11. 2) Calculate the pressure, expressed in pascals, that the upright brick exerts upon the ground. It is exerting a force of 18 N, and the dimensions of the brick surface touching the ground are 9.3 cm x 5.5 cm. 3) You need to chop some wood to build a fire. You quite obviously reach for an axe rather than a hammer to complete this task. Explain your choice in terms of the concept of pressure.

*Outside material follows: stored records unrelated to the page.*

(* ===== verification/Snapshot.v ===== *)
(** * Layered copy-on-write disk images

    Model of [ternvale-snapshot/src/format.rs], [delta.rs] and [stack.rs]: the
    header of a delta file, the allocation bitmap and its rank, reading and
    writing one block of a layer, and the stack of layers over a base image.

    A file is the list of its bytes; reads succeed up to the end of the file.
    Each of the two writes of [write_block] answers with an outcome argument:
    [None] is success and [Some k] an error after the first [k] bytes. *)

From S2P Require Import Prelude.

Definition DELTA_MAGIC : list Z := [84; 86; 68; 83].
Definition DELTA_VERSION : Z := 1.
Definition DEFAULT_BLOCK_SIZE : Z := 65536.
Definition DELTA_HEADER_LEN : Z := 64.

Inductive SnapshotError : Type :=
| SIo
| BadMagic
| UnsupportedVersion (found : Z)
| Truncated
| InvalidManifest (layer_size base_size : Z)
| InvalidRequest
| LayerReadOnly
| PastEnd
| StackReadOnly
| NoLayer.

(** ** Files *)

Definition slice (bs : list Z) (off : Z) (n : nat) : list Z := take n (drop (Z.to_nat off) bs).

(** [read_exact_at]. *)
Definition read_exact_at (file : list Z) (off : Z) (n : nat) : option (list Z) :=
  if off + Z.of_nat n <=? Z.of_nat (length file) then Some (slice file off n) else None.

(** [pwrite]: overwrite, extending the file (with a hole of zeros if needed). *)
Definition overwrite (file : list Z) (off : Z) (data : list Z) : list Z :=
  let o := Z.to_nat off in
  take o file ++ replicate (o - length file) 0 ++ data ++ drop (o + length data) file.

(** [write_all_at] with its outcome. *)
Definition write_all_at (file : list Z) (off : Z) (data : list Z) (io : option nat) : bool * list Z :=
  match io with
  | None => (true, overwrite file off data)
  | Some k => (false, overwrite file off (take k data))
  end.

(** ** [DeltaHeader] *)

Record DeltaHeader := {
  h_virtual_size : Z;
  h_block_size : Z;
  h_bitmap_offset : Z;
  h_bitmap_bytes : Z;
  h_data_offset : Z;
}.

Definition encode (h : DeltaHeader) : list Z :=
  DELTA_MAGIC ++ le_bytes 4 DELTA_VERSION ++ le_bytes 4 (h_block_size h) ++ le_bytes 8 (h_virtual_size h) ++
  le_bytes 8 (h_bitmap_offset h) ++ le_bytes 8 (h_bitmap_bytes h) ++ le_bytes 8 (h_data_offset h) ++ replicate 20 0.

Definition decode (bytes : list Z) : result SnapshotError DeltaHeader :=
  if Z.of_nat (length bytes) <? DELTA_HEADER_LEN then Err Truncated
  else if negb (bool_decide (slice bytes 0 4 = DELTA_MAGIC)) then Err BadMagic
  else
    let version := of_le (slice bytes 4 4) in
    if negb (version =? DELTA_VERSION) then Err (UnsupportedVersion version)
    else
      Ok {| h_virtual_size := of_le (slice bytes 12 8); h_block_size := of_le (slice bytes 8 4);
            h_bitmap_offset := of_le (slice bytes 20 8); h_bitmap_bytes := of_le (slice bytes 28 8);
            h_data_offset := of_le (slice bytes 36 8) |}.

(** [u64::div_ceil]. *)
Definition div_ceil (a b : Z) : Z := a / b + (if 0 <? a mod b then 1 else 0).

Definition block_count (h : DeltaHeader) : Z :=
  if h_block_size h =? 0 then 0 else div_ceil (h_virtual_size h) (h_block_size h).

(** ** The bitmap *)

Definition bitmap_bytes_for_blocks (block_count : Z) : Z := div_ceil block_count 8.

Definition bitmap_test (bitmap : list Z) (block_index : Z) : bool :=
  match get bitmap (block_index / 8) with
  | Some b => negb (Z.land b (Z.shiftl 1 (block_index mod 8)) =? 0)
  | None => false
  end.

Definition bitmap_set (bitmap : list Z) (block_index : Z) : list Z :=
  update_at bitmap (block_index / 8) (fun b => Z.lor b (Z.shiftl 1 (block_index mod 8))).

(** [u8::count_ones]. *)
Definition count_ones (b : Z) : Z :=
  Z.b2z (Z.testbit b 0) + Z.b2z (Z.testbit b 1) + Z.b2z (Z.testbit b 2) + Z.b2z (Z.testbit b 3) +
  Z.b2z (Z.testbit b 4) + Z.b2z (Z.testbit b 5) + Z.b2z (Z.testbit b 6) + Z.b2z (Z.testbit b 7).

Fixpoint sum_ones (bytes : list Z) : Z :=
  match bytes with [] => 0 | b :: bytes' => count_ones b + sum_ones bytes' end.

Definition bitmap_rank_before (bitmap : list Z) (block_index : Z) : Z :=
  let full_bytes := block_index / 8 in
  let rank := sum_ones (take (Z.to_nat full_bytes) bitmap) in
  let remainder := block_index mod 8 in
  if 0 <? remainder then
    let mask := Z.shiftl 1 remainder - 1 in
    match get bitmap full_bytes with Some byte => rank + count_ones (Z.land byte mask) | None => rank end
  else rank.

(** ** [DeltaLayer] *)

Record DeltaLayer := {
  dl_file : list Z;
  dl_header : DeltaHeader;
  dl_bitmap : list Z;
  dl_writable : bool;
}.

Definition layer_open (file : list Z) (writable : bool) : result SnapshotError DeltaLayer :=
  match read_exact_at file 0 (Z.to_nat DELTA_HEADER_LEN) with
  | None => Err SIo
  | Some header_buf =>
      h ← decode header_buf;
      let len := Z.to_nat (h_bitmap_bytes h) in
      match (if h_bitmap_bytes h =? 0 then Some [] else read_exact_at file (h_bitmap_offset h) len) with
      | None => Err SIo
      | Some bitmap => Ok {| dl_file := file; dl_header := h; dl_bitmap := bitmap; dl_writable := writable |}
      end
  end.

(** [DeltaLayer::create]: the header, an empty bitmap, then [set_len]. *)
Definition layer_create (virtual_size : Z) : DeltaLayer :=
  let block_size := DEFAULT_BLOCK_SIZE in
  let aligned := virtual_size - virtual_size mod block_size in
  let blocks := block_count {| h_virtual_size := aligned; h_block_size := block_size; h_bitmap_offset := DELTA_HEADER_LEN;
                               h_bitmap_bytes := 0; h_data_offset := 0 |} in
  let bitmap_bytes := bitmap_bytes_for_blocks blocks in
  let h := {| h_virtual_size := aligned; h_block_size := block_size; h_bitmap_offset := DELTA_HEADER_LEN;
              h_bitmap_bytes := bitmap_bytes; h_data_offset := DELTA_HEADER_LEN + bitmap_bytes |} in
  let bitmap := replicate (Z.to_nat bitmap_bytes) 0 in
  {| dl_file := encode h ++ bitmap; dl_header := h; dl_bitmap := bitmap; dl_writable := true |}.

Definition has_block (l : DeltaLayer) (block_index : Z) : bool := bitmap_test (dl_bitmap l) block_index.

Definition block_offset (l : DeltaLayer) (block_index : Z) : Z :=
  add_w 64 (h_data_offset (dl_header l)) (wrap 64 (bitmap_rank_before (dl_bitmap l) block_index * h_block_size (dl_header l))).

(** [read_block] into a buffer of [buf_len] bytes: the first [block_size] of
    them. *)
Definition read_block (l : DeltaLayer) (block_index : Z) (buf_len : nat) : result SnapshotError (list Z) :=
  let bs := Z.to_nat (h_block_size (dl_header l)) in
  if (buf_len <? bs)%nat then Err InvalidRequest
  else if negb (has_block l block_index) then Err InvalidRequest
  else match read_exact_at (dl_file l) (block_offset l block_index) bs with
       | Some data => Ok data
       | None => Err SIo
       end.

12. A.6 Atmospheric Pressure • The unit mm Hg (or sometimes inches of Hg, used by weather forecasters) suggest that pressure is measured from the height of a column of mercury • How is this possible? • Recall that in Activity 7, you covered a test tube filled with water and inverted it into a container of water. • You then uncovered the test tube and the air pressure forces more water into the test tube so the water level doesn’t change • Now imagine the tube is taller – eventually it gets to a point where the water level doesn’t reach the top

13. The puzzling effect of the water level not changing until the tube is large enough was first observed by scientists in the mid-1600s. • Scientists discovered that 1 atm of pressure can only support a column of water 10.3 m (33.9 ft) high, even if the column was taller. • A barometer (a device that measures atmospheric pressure) based on a tube filled with water would be much too tall to be useful. • Scientists replaced water with mercury, a liquid 13.6x more dense than water. • The resulting column is 13.6 times shorter. • Thus, at 1 atm of pressure, the mercury column has a height of 760 mm; 1 atm = 760 mm Hg

14. HOMEWORK QUESTIONS 4) U.S. weather reports generally express air pressure in units of inches of mercury. During a severe storm, the barometric pressure can drop to as low as 27.2 inches of mercury. Convert this air-pressure value to A. mm Hg (HINT: 1 inch = 25.4 mm) B. atmospheres (atm) C. kilopascals (kPa) 5) Heavy vehicles that must move easily over loose sand are often equipped with special tires. A. Would you expect these tires to be wide or narrow? B. Explain your answer using the concept of pressure.